-- Information follows --

(* ===== verification/Skb.v ===== *)
(** * Skb: the part of [struct sk_buff] the program reads

    A packet buffer is seen through the accessors the code uses: the protocol the network stack
    recorded, the addresses of its IP header, the UDP source port, the interface it came in on, and
    the bytes from [skb->data] on ([skb->len] is their number). Addresses and ports are kept as the
    big-endian bytes of the headers. *)

From S2P Require Import Prelude.

Definition ETH_P_IP : Z := 0x0800.
Definition ETH_P_IPV6 : Z := 0x86DD.
Definition AF_INET : Z := 2.
Definition AF_INET6 : Z := 10.

Record sk_buff := {
  protocol : Z;      (** [skb->protocol], in host order *)
  saddr : bytes;     (** [ip_hdr(skb)->saddr] (4 bytes) or [ipv6_hdr(skb)->saddr] (16 bytes) *)
  daddr : bytes;
  udp_source : bytes; (** [udp_hdr(skb)->source] *)
  skb_iif : Z;
  data : bytes
}.

Definition skb_len (skb : sk_buff) : nat := length (data skb).

(** Error numbers. *)
Definition EPERM : Z := 1.
Definition ENOMEM : Z := 12.
Definition EBUSY : Z := 16.
Definition ENODEV : Z := 19.
Definition EINVAL : Z := 22.
Definition ENOSPC : Z := 28.
Definition EPIPE : Z := 32.
Definition ENONET : Z := 64.
Definition EBADR : Z := 53.
Definition EMSGSIZE : Z := 90.
Definition EPROTONOSUPPORT : Z := 93.
Definition EOPNOTSUPP : Z := 95.
Definition EPFNOSUPPORT : Z := 96.
Definition EAFNOSUPPORT : Z := 97.
Definition EADDRINUSE : Z := 98.
Definition EDESTADDRREQ : Z := 89.
Definition ENOKEY : Z := 126.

-- Information concluded --

§ **Task prompt**
Note every line of the entries in which "source" appears, and copy it down.

§ **Written answer**
    recorded, the addresses of its IP header, the UDP source port, the interface it came in on, and
  udp_source : bytes; (** [udp_hdr(skb)->source] *)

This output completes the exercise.